### Directions for this task
Below are the records; copy exactly the stretch from the line containing "- intros n c k Ha Hd x." through the line containing "- intros n k e", both ends included, and nothing else.

(Information provided Opens)

(** C35. Handlers are alive and exclusive on the BSDs too: from a new queue, however
    threads wait, run handlers, let go of them, register, cancel and remove
    events, ring notifiers and close descriptors, every guard that a thread holds
    is of an event that still exists, whose handler can be read and released, and
    two threads hold the same one only if it is a notifier. *)
Theorem kqueue_handlers_live_and_exclusive w0 q w1 s :
  Kqueue.new tt w0 = Ok q tt w1 -> rtc step (idle q) s ->
  forall th a, held s !! th = Some a -> exists ev, boxes (poll s) !! a = Some ev /\
    (forall w, Kqueue.guard_handler a (poll s) w = Ok (handler ev) (poll s) w) /\
    (forall w, exists q' w', Kqueue.drop_guard a (poll s) w = Ok tt q' w') /\
    (kind ev <> Signal -> forall w, exists q' w', Kqueue.cancel a (poll s) w = Ok tt q' w') /\
    (kind ev <> Notifier -> forall th', held s !! th' = Some a -> th' = th).
Proof.
  intros Hnew Hr th a Ht. pose proof (kq_reachable_good _ _ Hr (kq_new_good _ _ _ Hnew)) as Hg.
  destruct (g_live _ Hg th a Ht) as (t & i & ev & P). pose proof P as (_ & Hb & _). exists ev. split_and!; [done|..].
  - intros w. unfold Kqueue.guard_handler, bind. by rewrite (kq_deref_eq _ _ _ _ Hb).
  - intros w. rewrite (kq_drop_eq _ _ _ _ Hb). by eexists _, _.
  - intros Hs w. rewrite (kq_cancel_eq _ _ _ _ _ _ P Hs), (remove_at_eq _ _ _ _ _ _ P). by eexists _, _.
  - intros Nn. by apply (g_once _ Hg th a ev).
Qed.

(** C36. Registering a descriptor again loses it: the kernel is first told of the new
    event, under the descriptor and the read filter, and then to delete the old
    one, under the same descriptor and filter.  The caller is answered with
    success and the registry holds the new handler, but the kernel has no entry
    that could ever report it; in a vacant slot the event is known and
    enabled. *)
Theorem reregistered_event_is_lost (q : Queue) fd h w x q' w' :
  sound q -> 0 <= fd -> Kqueue.new_event fd h q w = Ok x q' w' ->
  x = fd /\ exists a ev, table q' TEvents !! Z.to_nat fd = Some (Some a) /\ boxes q' !! a = Some ev /\ handler ev = h /\
    note (kernel q') (fd, EVFILT_READ) =
      (match table q TEvents !! Z.to_nat fd with Some (Some _) => None | _ => Some (a, true) end) /\
    ((forall b, table q TEvents !! Z.to_nat fd <> Some (Some b)) -> enabled (kernel q') (fd, EVFILT_READ) = true).
Proof.
  intros Hs Hfd. unfold Kqueue.new_event. set (ev := Kqueue.mkEvent _ _ _).
  assert (Hw : well_made ev) by (by split_and!).
  pose proof (kq_register_event_eq ev q w Hw Hs) as Hr. cbn zeta in Hr. set (a := fresh _) in *.
  destruct (change _ _ _) as [[] k] eqn:Ek; [|destruct Hr as (q2 & -> & _); done].
  destruct Hr as (q2 & w2 & -> & Hr). intros [= <- -> ->].
  change (table_of (kind ev)) with TEvents in *. change (slot_of ev q) with (Z.to_nat fd) in *.
  split; [by apply Z2Nat.id|]. exists a, (stored a ev q).
  assert (Hkey : key (event (stored a ev q)) = (fd, EVFILT_READ)) by (rewrite stored_key by done; cbn; by rewrite Z2Nat.id).
  assert (Hin : forall k q0, alike (with_new TEvents (Z.to_nat fd) a (stored a ev q) k q0) q' ->
    table q' TEvents !! Z.to_nat fd = Some (Some a) /\ boxes q' !! a = Some (stored a ev q) /\ kernel q' = k).
  { intros k0 q0 (At & Ab & Ak). rewrite <- Ab, <- Ak. split_and!; [|cbn; by rewrite lookup_insert_eq|done].
    apply At, with_new_lookup. by left. }
  destruct (added _ _ _ _ (has_add _) Ek (fd, EVFILT_READ)) as [Hno He].
  rewrite decide_True in Hno by (by rewrite <- Hkey). rewrite decide_True in He by (by rewrite <- Hkey).
  destruct (table q TEvents !! Z.to_nat fd) as [[b|]|] eqn:Et.
  - destruct Hr as (old & P & Al). destruct (Hin _ _ Al) as (-> & -> & ->). split_and!; [done..| |by intros Hv; destruct (Hv b)].
    rewrite (proj1 (replaced_note ev q b old a _ _ k Hw P Ek _)), decide_True; [done|].
    rewrite (placed_key _ _ _ _ _ P), (occupied_kind ev q b old P). cbn. by rewrite Z2Nat.id.
  - destruct (Hin _ _ Hr) as (-> & -> & ->). by rewrite Hno, He.
  - destruct (Hin _ _ Hr) as (-> & -> & ->). by rewrite Hno, He.
Qed.

(** The guard of a signal cancels whatever has the signal's number as its
    descriptor: signals have a table of their own, but are looked for in that of
    the descriptors. *)
Lemma cancel_signal_elsewhere (q : Queue) i a ev w : placed q TSignals i a ev ->
  Kqueue.cancel a q w = remove_at TEvents i q w.
Proof.
  intros (_ & Hb & _ & Hi & _). unfold Kqueue.cancel, bind. rewrite (kq_deref_eq _ _ _ _ Hb), Hi.
  unfold Kqueue.clear_event_by_fd, trigger_of. rewrite (proj2 (Z.leb_le 0 _)) by lia. by rewrite Nat2Z.id.
Qed.
End Properties.

(** ** A kernel that computes *)

Definition filter_code (f : Filter) : nat :=
  match f with EVFILT_READ => 0 | EVFILT_TIMER => 1 | EVFILT_USER => 2 | EVFILT_SIGNAL => 3 end.
Definition filter_decode (n : nat) : Filter :=
  match n with 0 => EVFILT_READ | 1 => EVFILT_TIMER | 2 => EVFILT_USER | _ => EVFILT_SIGNAL end%nat.
#[global] Instance Filter_countable : Countable Filter.
Proof. apply (inj_countable' filter_code filter_decode). by intros []. Defined.

Module MapQueue.
Record Entry := mkEntry { ptr : nat; once : bool; on : bool }.
Record Kernel := mkKernel { entries : gmap (Z * Filter) Entry; ready : gset (Z * Filter) }.

Definition reportable (k : Kernel) : list ((Z * Filter) * Entry) :=
  List.filter (fun '(x, e) => on e && bool_decide (x ∈ ready k)) (map_to_list (entries k)).
Definition disable (x : Z * Filter) (e : Entry) (k : Kernel) : Kernel :=
  mkKernel (if once e then <[x := mkEntry (ptr e) true false]> (entries k) else entries k) (ready k).
Definition report (k : Kernel) : option kevent * Kernel :=
  match reportable k with
  | [] => (None, k)
  | (x, e) :: _ => (Some (mkKevent x.1 x.2 0 0 0 (ptr e)), disable x e k)
  end.
Definition update (c : kevent) (e : Entry) (k : Kernel) : Kernel :=
  mkKernel (<[key c := mkEntry (udata c) (once e) (negb (has EV_DISABLE c) && (has EV_ENABLE c || on e))]> (entries k))
    (if Z.land (fflags c) NOTE_TRIGGER =? 0 then ready k else {[key c]} ∪ ready k).
Definition apply (c : kevent) (k : Kernel) : bool * Kernel :=
  if has EV_ADD c then (true, mkKernel (<[key c := mkEntry (udata c) (has EV_DISPATCH c) true]> (entries k)) (ready k)) else
  match entries k !! key c with
  | None => (false, k)
  | Some e => (true, if has EV_DELETE c then mkKernel (delete (key c) (entries k)) (ready k) else update c e k)
  end.

#[local] Instance queue : Kqueue Kernel := {|
  note k x := (fun e => (ptr e, once e)) <$> entries k !! x;
  enabled k x := from_option on false (entries k !! x);
  kqueue _ := Some (mkKernel ∅ ∅);
  change _ := apply;
  kevent_wait _ := report;
  closed fd k := mkKernel (delete (fd, EVFILT_READ) (entries k)) (ready k);
|}.

Lemma report_some k e k' : report k = (Some e, k') ->
  exists x n, entries k !! x = Some n /\ on n = true /\ udata e = ptr n /\ k' = disable x n k.
Proof.
  unfold report. destruct (reportable k) as [|[x n] l] eqn:E; [done|]. intros [= <- <-]. exists x, n.
  assert (Hin : List.In (x, n) (reportable k)) by (rewrite E; by left).
  apply List.filter_In in Hin as [Hin Hon]. apply andb_true_iff in Hon as [Hon _].
  split_and!; [|done..]. by apply elem_of_map_to_list, list_elem_of_In.
Qed.

Lemma looked_up {A B} (f : A -> B) (m : gmap (Z * Filter) A) x y (a : A) (d : B) :
  from_option f d (<[y := a]> m !! x) = if decide (x = y) then f a else from_option f d (m !! x).
Proof. case_decide as E; [subst; by rewrite lookup_insert_eq|by rewrite lookup_insert_ne]. Qed.
Lemma looked_up_map {A B} (f : A -> B) (m : gmap (Z * Filter) A) x y (a : A) :
  f <$> <[y := a]> m !! x = if decide (x = y) then Some (f a) else f <$> m !! x.
Proof. case_decide as E; [subst; by rewrite lookup_insert_eq|by rewrite lookup_insert_ne]. Qed.
Lemma looked_up_deleted {A B} (f : A -> B) (m : gmap (Z * Filter) A) x y :
  f <$> delete y m !! x = if decide (x = y) then None else f <$> m !! x.
Proof. case_decide as E; [subst; by rewrite lookup_delete_eq|by rewrite lookup_delete_ne]. Qed.

#[local] Instance laws : KqueueLaws Kernel.
Proof.
  split.
  - intros n k x [= <-]. done.
  - intros n c k k' Ha. cbn. unfold apply. rewrite Ha. intros [= <-] x. cbn. by rewrite looked_up, looked_up_map.
  - intros n c k k' Ha. cbn. unfold apply. by rewrite Ha.
  - intros n c k Ha Hd x. cbn. unfold apply. rewrite Ha, Hd. destruct (entries k !! key c) as [e|] eqn:E; cbn.
    + rewrite looked_up_deleted. split; [done|]. intros Hx. by rewrite lookup_delete_ne.
    + split; [|done]. case_decide; [subst; by rewrite E|done].
  - intros n c k Ha Hd Hu x. cbn in *. unfold apply. rewrite Ha, Hd. destruct (entries k !! key c) as [e|] eqn:E; [|done]. cbn.
    rewrite looked_up, looked_up_map. split; [|intros Hx; by rewrite decide_False].
    case_decide; [|done]. subst x. rewrite E. cbn. by rewrite <- (Hu _ _ eq_refl).
  - intros n k e k' (x & m & Hx & Ho & Hp & ->)%report_some. exists x, (ptr m), (once m). cbn. rewrite Hx.
    split_and!; [done..|]. intros y. destruct (once m) eqn:Hm; cbn.
    + rewrite looked_up, looked_up_map. cbn. split; [case_decide; [subst; by rewrite Hx; cbn; rewrite Hm|done]|].
      destruct (decide (y = x)); [by rewrite decide_True|by rewrite decide_False by naive_solver].
    + split; [done|]. by rewrite decide_False by naive_solver.
  - intros n k k'. cbn. unfold report. destruct (reportable k) as [|[x e] l]; [|done]. by intros [= <-].
  - intros fd k x. cbn. rewrite looked_up_deleted. split; [done|]. destruct (decide (x = (fd, EVFILT_READ))) as [->|Hx].
    + by rewrite lookup_delete_eq.
    + by rewrite lookup_delete_ne.
Qed.
End MapQueue.

Module Example.
Import MapQueue.
#[local] Existing Instances MapQueue.queue MapQueue.laws.

(** A queue with a socket that becomes readable and a thread that takes it. *)
Definition w0 : World := mkWorld 0 0 0 7.
Definition after {E S A} (o : outcome E S A) (s : S) : S := from_option id s (final o).
Definition arrive (fd : Z) (q : Kqueue.EventPoll Kernel nat) : Kqueue.EventPoll Kernel nat :=
  Kqueue.on_kernel (fun k => mkKernel (entries k) ({[(fd, EVFILT_READ)]} ∪ ready k)) q.
Definition q0 : Kqueue.EventPoll Kernel nat := Kqueue.mkEventPoll (fun _ => []) ∅ [] (mkKernel ∅ ∅).
Definition bell : Kqueue.Event nat := Kqueue.mkEvent (mkKevent 0 EVFILT_USER EV_ENABLE 0 0 0) 40%nat Notifier.
Definition q1 : Kqueue.EventPoll Kernel nat := after (Kqueue.register_event bell q0 w0) q0.
Definition q2 : Kqueue.EventPoll Kernel nat := after (Kqueue.trigger_notification (-1) q1 w0) q1.
Definition q3 : Kqueue.EventPoll Kernel nat := after (Kqueue.wait q2 w0) q2.
Definition guard : nat := match Kqueue.wait q2 w0 with Ok (Kqueue.WaitOk a) _ _ => a | _ => 99 end.

Lemma kq_opened : Kqueue.new tt w0 = Ok q0 tt (mkWorld 0 0 0 8).
Proof. vm_compute. reflexivity. Qed.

(Information provided Closes)

### Task response
  - intros n c k Ha Hd x. cbn. unfold apply. rewrite Ha, Hd. destruct (entries k !! key c) as [e|] eqn:E; cbn.
    + rewrite looked_up_deleted. split; [done|]. intros Hx. by rewrite lookup_delete_ne.
    + split; [|done]. case_decide; [subst; by rewrite E|done].
  - intros n c k Ha Hd Hu x. cbn in *. unfold apply. rewrite Ha, Hd. destruct (entries k !! key c) as [e|] eqn:E; [|done]. cbn.
    rewrite looked_up, looked_up_map. split; [|intros Hx; by rewrite decide_False].
    case_decide; [|done]. subst x. rewrite E. cbn. by rewrite <- (Hu _ _ eq_refl).
  - intros n k e k' (x & m & Hx & Ho & Hp & ->)%report_some. exists x, (ptr m), (once m). cbn. rewrite Hx.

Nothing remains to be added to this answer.